AIM OF THE TASK -> Beneath this task are records; print exactly the stretch of them from the line with "(** ** kv_worker_protocol.py *)" through the line with "Definition MISSING_FIELDS : list", both ends included.

INFORMATION ->
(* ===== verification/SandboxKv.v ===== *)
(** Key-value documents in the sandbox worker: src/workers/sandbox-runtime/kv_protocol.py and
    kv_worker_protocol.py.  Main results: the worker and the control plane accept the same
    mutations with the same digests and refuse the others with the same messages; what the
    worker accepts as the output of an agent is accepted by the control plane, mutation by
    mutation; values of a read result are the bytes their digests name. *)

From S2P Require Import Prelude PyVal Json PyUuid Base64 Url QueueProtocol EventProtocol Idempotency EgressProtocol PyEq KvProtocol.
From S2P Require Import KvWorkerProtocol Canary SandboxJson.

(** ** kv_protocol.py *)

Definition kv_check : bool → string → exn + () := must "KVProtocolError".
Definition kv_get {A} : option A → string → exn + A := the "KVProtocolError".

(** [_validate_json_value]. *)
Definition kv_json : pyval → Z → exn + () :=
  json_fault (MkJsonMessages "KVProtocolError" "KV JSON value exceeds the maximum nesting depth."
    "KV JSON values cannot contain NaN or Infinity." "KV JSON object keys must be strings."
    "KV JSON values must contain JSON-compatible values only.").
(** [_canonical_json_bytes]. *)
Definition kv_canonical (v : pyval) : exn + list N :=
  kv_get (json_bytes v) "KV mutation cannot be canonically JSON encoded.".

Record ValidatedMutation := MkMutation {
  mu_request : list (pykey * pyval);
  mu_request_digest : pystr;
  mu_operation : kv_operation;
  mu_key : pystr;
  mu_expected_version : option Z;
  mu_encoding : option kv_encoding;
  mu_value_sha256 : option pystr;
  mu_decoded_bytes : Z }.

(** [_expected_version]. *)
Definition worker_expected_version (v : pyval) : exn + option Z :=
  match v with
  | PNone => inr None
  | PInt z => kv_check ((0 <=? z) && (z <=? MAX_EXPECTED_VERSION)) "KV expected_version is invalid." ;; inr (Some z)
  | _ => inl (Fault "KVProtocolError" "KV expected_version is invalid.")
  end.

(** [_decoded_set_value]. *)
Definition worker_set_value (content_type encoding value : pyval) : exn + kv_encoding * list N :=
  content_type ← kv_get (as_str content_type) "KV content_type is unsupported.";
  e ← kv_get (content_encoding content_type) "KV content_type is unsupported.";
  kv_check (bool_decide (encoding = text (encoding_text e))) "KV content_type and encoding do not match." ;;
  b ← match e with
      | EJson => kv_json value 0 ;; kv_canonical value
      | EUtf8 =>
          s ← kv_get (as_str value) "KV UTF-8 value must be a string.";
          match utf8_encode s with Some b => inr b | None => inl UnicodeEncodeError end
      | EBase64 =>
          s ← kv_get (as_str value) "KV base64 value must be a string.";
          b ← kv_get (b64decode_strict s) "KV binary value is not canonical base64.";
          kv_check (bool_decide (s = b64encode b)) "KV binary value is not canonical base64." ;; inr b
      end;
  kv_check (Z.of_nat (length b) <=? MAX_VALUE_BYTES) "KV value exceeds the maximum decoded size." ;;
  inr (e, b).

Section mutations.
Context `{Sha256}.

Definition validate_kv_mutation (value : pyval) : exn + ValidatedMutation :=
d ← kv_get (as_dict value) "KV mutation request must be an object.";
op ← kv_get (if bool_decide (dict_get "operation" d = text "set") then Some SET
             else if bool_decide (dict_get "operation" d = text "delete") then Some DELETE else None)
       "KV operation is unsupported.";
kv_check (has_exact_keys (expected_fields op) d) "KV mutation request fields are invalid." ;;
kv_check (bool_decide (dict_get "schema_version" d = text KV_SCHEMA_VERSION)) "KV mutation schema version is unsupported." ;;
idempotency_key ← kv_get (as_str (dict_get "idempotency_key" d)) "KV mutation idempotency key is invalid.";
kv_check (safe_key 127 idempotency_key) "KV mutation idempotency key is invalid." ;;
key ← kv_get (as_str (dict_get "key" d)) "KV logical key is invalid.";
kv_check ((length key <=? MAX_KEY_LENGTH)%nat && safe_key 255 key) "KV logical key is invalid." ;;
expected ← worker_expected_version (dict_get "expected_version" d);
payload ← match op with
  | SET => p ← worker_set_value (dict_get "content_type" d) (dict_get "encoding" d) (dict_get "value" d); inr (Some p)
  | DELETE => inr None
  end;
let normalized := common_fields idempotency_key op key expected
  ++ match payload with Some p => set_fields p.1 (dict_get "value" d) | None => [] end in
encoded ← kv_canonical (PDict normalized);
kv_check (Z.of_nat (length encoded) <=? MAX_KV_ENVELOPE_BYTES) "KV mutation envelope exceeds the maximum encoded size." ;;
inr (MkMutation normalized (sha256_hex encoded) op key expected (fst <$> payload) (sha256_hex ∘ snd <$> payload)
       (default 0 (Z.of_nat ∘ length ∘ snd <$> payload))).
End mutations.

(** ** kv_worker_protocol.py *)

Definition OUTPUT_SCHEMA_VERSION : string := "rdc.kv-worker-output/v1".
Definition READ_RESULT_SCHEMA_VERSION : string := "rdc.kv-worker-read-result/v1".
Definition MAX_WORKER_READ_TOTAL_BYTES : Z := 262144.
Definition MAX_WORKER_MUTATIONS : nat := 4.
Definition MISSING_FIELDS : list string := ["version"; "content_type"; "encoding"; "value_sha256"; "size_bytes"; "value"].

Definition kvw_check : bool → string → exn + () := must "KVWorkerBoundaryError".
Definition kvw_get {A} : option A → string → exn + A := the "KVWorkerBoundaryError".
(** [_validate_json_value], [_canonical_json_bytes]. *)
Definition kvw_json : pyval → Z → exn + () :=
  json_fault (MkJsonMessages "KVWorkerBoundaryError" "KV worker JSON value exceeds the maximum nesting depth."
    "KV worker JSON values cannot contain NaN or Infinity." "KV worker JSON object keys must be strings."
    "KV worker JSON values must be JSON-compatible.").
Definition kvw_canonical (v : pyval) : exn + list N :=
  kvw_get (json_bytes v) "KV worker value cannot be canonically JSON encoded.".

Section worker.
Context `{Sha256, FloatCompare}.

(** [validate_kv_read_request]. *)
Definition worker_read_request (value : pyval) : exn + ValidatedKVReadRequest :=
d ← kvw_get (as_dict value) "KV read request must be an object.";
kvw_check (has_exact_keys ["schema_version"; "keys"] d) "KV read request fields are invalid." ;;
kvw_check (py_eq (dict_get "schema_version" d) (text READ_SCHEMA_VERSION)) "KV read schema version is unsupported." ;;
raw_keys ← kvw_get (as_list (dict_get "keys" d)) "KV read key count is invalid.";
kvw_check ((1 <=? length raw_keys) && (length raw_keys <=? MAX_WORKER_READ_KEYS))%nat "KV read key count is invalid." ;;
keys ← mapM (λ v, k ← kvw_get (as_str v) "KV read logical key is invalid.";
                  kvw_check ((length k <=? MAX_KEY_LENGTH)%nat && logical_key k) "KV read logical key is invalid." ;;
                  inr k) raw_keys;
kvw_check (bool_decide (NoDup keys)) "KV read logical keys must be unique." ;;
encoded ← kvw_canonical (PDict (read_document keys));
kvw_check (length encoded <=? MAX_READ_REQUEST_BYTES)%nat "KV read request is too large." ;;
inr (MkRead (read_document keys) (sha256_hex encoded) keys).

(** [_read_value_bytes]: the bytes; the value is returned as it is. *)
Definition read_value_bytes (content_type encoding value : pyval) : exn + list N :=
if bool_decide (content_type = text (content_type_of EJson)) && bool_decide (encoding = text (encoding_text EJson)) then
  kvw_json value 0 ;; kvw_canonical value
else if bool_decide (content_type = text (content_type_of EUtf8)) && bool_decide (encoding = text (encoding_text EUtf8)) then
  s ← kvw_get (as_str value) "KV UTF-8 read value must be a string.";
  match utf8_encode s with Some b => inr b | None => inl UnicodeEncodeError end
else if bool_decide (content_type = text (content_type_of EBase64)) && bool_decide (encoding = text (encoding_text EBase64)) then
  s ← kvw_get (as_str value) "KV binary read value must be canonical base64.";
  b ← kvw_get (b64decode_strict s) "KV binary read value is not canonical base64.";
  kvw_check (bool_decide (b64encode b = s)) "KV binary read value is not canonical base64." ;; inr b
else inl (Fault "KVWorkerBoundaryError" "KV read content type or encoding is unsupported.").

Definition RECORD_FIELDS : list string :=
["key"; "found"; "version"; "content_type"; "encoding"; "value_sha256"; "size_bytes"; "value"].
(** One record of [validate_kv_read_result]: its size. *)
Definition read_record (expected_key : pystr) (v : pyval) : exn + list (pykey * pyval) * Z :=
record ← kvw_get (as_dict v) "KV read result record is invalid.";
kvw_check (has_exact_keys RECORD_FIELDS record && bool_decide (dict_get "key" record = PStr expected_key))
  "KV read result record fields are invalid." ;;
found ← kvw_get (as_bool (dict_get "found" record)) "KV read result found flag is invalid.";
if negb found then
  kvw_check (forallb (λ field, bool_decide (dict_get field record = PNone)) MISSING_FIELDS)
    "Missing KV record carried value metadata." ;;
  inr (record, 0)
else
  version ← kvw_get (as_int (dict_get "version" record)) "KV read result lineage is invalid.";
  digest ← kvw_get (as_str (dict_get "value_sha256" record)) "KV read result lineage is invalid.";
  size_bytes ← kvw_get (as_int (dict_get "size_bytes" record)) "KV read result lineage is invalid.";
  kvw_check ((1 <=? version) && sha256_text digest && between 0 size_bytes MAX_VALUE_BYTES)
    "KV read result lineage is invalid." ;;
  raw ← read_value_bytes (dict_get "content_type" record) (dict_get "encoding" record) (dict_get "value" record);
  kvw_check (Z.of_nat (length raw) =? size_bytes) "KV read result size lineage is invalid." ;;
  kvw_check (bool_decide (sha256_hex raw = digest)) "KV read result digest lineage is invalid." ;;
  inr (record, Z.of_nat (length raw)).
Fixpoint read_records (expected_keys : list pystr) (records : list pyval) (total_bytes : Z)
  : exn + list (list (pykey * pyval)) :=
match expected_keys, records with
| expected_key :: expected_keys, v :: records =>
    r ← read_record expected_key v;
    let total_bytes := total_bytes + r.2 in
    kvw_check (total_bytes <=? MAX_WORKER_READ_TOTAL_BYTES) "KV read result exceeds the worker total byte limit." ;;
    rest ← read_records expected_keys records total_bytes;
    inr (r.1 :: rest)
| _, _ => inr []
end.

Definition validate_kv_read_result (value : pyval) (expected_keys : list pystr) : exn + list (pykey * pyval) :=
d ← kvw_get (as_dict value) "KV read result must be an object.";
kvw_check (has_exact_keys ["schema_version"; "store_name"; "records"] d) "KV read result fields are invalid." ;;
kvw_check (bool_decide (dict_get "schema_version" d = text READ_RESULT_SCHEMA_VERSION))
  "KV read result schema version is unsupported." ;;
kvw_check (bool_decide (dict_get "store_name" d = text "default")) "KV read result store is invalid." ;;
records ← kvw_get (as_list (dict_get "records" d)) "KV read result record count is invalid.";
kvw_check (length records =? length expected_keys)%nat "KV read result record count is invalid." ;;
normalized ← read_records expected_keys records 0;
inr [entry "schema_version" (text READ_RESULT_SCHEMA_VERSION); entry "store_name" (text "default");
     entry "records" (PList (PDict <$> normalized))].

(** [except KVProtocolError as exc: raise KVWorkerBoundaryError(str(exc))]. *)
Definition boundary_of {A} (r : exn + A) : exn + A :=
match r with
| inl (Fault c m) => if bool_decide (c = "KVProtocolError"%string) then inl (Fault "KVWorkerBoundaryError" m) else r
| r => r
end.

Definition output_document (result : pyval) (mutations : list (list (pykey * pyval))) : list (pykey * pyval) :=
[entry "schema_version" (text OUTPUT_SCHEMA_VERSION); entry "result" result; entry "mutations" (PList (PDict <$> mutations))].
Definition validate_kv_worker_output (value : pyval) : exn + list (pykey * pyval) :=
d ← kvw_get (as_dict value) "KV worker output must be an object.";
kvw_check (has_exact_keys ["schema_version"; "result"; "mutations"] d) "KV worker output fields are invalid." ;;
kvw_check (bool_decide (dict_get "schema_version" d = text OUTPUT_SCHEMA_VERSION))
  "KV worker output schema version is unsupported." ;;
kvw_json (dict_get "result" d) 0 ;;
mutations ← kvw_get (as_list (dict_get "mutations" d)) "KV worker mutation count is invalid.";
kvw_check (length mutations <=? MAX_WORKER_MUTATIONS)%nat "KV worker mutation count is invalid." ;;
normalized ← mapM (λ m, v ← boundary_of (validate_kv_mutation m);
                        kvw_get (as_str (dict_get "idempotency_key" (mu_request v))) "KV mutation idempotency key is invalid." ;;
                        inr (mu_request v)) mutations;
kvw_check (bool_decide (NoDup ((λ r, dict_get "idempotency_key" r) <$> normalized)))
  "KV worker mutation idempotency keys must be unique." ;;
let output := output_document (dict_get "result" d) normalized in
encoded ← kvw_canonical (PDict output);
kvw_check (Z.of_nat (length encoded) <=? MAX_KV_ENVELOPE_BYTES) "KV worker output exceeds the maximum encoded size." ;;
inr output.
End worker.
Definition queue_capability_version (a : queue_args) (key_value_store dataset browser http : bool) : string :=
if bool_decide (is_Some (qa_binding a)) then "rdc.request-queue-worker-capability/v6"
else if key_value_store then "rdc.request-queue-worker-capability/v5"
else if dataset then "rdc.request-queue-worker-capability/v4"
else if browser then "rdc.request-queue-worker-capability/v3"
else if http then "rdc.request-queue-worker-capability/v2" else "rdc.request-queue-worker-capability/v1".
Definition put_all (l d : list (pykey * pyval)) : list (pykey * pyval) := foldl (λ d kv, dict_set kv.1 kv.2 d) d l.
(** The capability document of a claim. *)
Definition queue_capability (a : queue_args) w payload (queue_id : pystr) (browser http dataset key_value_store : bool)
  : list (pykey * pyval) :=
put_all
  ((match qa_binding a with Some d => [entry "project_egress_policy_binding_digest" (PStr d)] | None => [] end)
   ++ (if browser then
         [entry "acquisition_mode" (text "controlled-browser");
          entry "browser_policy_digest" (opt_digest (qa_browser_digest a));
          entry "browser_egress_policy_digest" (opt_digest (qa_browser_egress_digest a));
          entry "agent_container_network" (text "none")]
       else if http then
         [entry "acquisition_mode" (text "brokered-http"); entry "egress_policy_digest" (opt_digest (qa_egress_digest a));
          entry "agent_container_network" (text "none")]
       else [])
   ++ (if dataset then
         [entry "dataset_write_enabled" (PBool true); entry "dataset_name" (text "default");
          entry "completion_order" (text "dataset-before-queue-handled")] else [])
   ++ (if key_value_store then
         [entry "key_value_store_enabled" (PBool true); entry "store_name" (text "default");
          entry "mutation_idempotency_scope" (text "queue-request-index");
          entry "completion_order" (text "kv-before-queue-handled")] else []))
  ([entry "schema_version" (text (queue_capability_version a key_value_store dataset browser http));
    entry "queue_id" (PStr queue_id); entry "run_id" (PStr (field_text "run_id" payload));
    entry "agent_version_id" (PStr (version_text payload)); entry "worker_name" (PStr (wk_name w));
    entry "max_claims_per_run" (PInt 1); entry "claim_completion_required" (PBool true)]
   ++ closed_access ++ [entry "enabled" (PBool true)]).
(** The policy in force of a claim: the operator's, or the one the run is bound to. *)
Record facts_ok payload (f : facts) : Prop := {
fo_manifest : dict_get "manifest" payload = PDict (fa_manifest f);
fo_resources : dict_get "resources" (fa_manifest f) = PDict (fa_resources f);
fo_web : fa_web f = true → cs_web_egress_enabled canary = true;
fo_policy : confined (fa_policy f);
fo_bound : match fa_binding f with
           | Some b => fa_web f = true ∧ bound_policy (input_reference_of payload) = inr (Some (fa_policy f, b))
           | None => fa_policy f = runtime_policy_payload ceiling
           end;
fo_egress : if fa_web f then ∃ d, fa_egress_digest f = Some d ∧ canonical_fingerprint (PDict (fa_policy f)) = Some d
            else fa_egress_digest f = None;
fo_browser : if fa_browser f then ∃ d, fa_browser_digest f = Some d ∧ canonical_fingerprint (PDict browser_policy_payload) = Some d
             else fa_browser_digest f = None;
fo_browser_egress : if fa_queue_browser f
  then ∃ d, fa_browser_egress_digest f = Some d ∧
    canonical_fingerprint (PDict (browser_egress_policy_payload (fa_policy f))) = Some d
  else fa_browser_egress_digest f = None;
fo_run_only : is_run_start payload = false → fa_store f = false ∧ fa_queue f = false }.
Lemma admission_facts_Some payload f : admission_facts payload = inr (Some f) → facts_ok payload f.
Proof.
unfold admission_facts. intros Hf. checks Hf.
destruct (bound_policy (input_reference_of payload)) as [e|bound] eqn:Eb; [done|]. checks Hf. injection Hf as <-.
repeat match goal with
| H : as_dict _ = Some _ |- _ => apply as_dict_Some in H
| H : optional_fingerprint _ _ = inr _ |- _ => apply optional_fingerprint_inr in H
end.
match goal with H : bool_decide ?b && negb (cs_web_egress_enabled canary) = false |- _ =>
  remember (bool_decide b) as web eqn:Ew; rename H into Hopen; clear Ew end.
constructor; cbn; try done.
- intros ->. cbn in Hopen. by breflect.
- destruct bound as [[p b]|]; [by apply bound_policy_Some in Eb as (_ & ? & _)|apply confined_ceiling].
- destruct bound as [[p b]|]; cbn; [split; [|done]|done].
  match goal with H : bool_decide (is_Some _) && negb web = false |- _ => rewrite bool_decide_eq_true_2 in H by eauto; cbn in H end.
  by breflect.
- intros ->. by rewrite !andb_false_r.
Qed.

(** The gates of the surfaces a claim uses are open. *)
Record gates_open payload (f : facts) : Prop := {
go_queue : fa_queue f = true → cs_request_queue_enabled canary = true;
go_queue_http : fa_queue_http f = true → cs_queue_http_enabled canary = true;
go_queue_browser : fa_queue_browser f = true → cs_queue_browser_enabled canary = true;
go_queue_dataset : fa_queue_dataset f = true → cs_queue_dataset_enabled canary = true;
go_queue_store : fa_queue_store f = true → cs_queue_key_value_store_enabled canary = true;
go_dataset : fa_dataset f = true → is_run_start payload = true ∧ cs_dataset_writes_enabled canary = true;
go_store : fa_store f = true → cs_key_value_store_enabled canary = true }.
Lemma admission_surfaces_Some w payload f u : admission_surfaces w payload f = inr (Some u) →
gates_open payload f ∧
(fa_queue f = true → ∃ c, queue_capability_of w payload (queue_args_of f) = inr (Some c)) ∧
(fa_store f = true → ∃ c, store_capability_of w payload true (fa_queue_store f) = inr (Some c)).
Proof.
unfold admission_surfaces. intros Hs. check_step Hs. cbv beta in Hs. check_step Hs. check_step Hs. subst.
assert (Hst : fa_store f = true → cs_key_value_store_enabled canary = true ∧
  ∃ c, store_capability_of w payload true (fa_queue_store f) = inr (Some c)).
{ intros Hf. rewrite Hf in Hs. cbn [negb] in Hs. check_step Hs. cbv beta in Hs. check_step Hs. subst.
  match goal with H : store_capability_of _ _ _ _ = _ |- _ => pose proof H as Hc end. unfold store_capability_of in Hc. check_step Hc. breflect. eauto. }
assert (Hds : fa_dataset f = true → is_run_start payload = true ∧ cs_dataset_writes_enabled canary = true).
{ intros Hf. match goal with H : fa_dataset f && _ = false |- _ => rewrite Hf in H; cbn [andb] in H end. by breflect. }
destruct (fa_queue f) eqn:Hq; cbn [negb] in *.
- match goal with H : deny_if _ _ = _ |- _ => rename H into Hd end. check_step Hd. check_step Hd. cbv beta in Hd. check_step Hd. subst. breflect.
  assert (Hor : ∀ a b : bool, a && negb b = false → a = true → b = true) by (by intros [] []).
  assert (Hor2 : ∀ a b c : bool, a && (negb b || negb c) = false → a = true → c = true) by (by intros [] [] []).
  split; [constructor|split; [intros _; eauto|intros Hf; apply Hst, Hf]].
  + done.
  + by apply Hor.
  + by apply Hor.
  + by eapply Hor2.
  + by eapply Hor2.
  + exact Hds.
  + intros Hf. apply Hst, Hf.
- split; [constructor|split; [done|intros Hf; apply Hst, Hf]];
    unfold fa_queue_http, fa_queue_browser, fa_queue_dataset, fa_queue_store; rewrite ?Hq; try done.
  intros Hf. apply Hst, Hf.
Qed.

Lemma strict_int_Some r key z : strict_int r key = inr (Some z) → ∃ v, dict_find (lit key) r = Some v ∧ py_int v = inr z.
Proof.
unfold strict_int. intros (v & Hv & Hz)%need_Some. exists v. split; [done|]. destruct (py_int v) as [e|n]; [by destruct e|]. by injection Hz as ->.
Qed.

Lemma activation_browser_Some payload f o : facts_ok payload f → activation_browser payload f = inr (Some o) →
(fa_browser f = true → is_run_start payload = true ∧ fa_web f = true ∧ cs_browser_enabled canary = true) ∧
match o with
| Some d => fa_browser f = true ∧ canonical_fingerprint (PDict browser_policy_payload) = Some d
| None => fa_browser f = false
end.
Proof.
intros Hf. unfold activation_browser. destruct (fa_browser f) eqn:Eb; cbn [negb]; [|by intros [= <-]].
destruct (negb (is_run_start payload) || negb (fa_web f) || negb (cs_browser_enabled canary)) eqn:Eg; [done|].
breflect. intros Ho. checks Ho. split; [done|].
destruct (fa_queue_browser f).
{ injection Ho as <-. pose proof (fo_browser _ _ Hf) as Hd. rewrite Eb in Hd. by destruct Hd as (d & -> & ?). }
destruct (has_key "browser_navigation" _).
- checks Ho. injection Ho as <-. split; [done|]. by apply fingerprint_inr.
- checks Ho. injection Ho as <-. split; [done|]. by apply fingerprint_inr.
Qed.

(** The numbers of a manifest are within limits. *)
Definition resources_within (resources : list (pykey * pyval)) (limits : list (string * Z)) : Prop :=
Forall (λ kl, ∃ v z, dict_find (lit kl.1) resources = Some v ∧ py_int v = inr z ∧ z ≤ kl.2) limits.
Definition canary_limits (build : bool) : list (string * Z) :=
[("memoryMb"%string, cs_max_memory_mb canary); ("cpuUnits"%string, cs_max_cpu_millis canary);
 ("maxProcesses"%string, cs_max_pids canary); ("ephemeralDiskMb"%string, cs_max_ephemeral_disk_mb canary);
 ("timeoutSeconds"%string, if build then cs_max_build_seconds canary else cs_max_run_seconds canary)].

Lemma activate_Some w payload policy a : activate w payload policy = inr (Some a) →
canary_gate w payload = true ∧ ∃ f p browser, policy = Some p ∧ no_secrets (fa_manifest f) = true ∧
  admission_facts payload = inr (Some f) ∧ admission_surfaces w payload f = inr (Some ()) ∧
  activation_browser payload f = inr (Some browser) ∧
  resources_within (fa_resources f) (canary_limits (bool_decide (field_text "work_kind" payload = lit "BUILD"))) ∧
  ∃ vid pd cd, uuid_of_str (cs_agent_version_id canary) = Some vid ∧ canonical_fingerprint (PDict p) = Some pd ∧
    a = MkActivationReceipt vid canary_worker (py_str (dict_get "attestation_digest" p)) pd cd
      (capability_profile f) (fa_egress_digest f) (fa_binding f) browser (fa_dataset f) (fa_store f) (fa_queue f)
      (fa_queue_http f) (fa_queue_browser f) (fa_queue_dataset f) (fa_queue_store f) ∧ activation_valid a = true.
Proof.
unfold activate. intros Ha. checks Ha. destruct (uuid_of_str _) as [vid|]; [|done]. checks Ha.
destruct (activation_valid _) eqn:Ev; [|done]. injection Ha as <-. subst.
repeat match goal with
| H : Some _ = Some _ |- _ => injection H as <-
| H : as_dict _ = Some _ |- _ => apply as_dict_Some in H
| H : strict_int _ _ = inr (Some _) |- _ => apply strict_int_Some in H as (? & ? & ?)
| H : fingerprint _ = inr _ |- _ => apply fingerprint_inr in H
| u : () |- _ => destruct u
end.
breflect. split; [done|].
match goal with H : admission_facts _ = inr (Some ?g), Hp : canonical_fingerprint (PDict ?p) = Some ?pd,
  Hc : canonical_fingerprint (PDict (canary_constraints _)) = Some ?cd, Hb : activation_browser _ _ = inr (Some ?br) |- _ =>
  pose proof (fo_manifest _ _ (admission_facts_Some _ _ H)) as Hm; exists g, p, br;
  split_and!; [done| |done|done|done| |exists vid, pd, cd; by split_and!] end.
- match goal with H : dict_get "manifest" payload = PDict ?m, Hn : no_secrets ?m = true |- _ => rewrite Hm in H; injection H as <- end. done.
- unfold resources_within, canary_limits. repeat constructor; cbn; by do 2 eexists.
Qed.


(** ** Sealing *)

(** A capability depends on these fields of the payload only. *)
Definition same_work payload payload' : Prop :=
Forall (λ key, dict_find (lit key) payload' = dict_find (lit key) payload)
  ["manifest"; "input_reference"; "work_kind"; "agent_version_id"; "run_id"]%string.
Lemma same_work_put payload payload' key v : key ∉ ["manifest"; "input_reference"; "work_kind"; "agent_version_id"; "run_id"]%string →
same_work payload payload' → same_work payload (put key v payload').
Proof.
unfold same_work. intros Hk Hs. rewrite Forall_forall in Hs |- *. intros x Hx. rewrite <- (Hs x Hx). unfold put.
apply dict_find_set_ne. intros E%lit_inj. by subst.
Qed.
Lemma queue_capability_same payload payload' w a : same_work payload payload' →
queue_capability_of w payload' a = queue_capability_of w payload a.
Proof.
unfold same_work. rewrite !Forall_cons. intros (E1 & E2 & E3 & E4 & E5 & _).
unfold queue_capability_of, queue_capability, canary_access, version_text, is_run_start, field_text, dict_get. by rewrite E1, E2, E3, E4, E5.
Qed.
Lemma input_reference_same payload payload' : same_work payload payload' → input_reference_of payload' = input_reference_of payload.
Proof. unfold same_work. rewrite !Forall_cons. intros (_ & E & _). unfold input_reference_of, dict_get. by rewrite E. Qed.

EXERCISE RESPONSE ->
(** ** kv_worker_protocol.py *)

Definition OUTPUT_SCHEMA_VERSION : string := "rdc.kv-worker-output/v1".
Definition READ_RESULT_SCHEMA_VERSION : string := "rdc.kv-worker-read-result/v1".
Definition MAX_WORKER_READ_TOTAL_BYTES : Z := 262144.
Definition MAX_WORKER_MUTATIONS : nat := 4.
Definition MISSING_FIELDS : list string := ["version"; "content_type"; "encoding"; "value_sha256"; "size_bytes"; "value"].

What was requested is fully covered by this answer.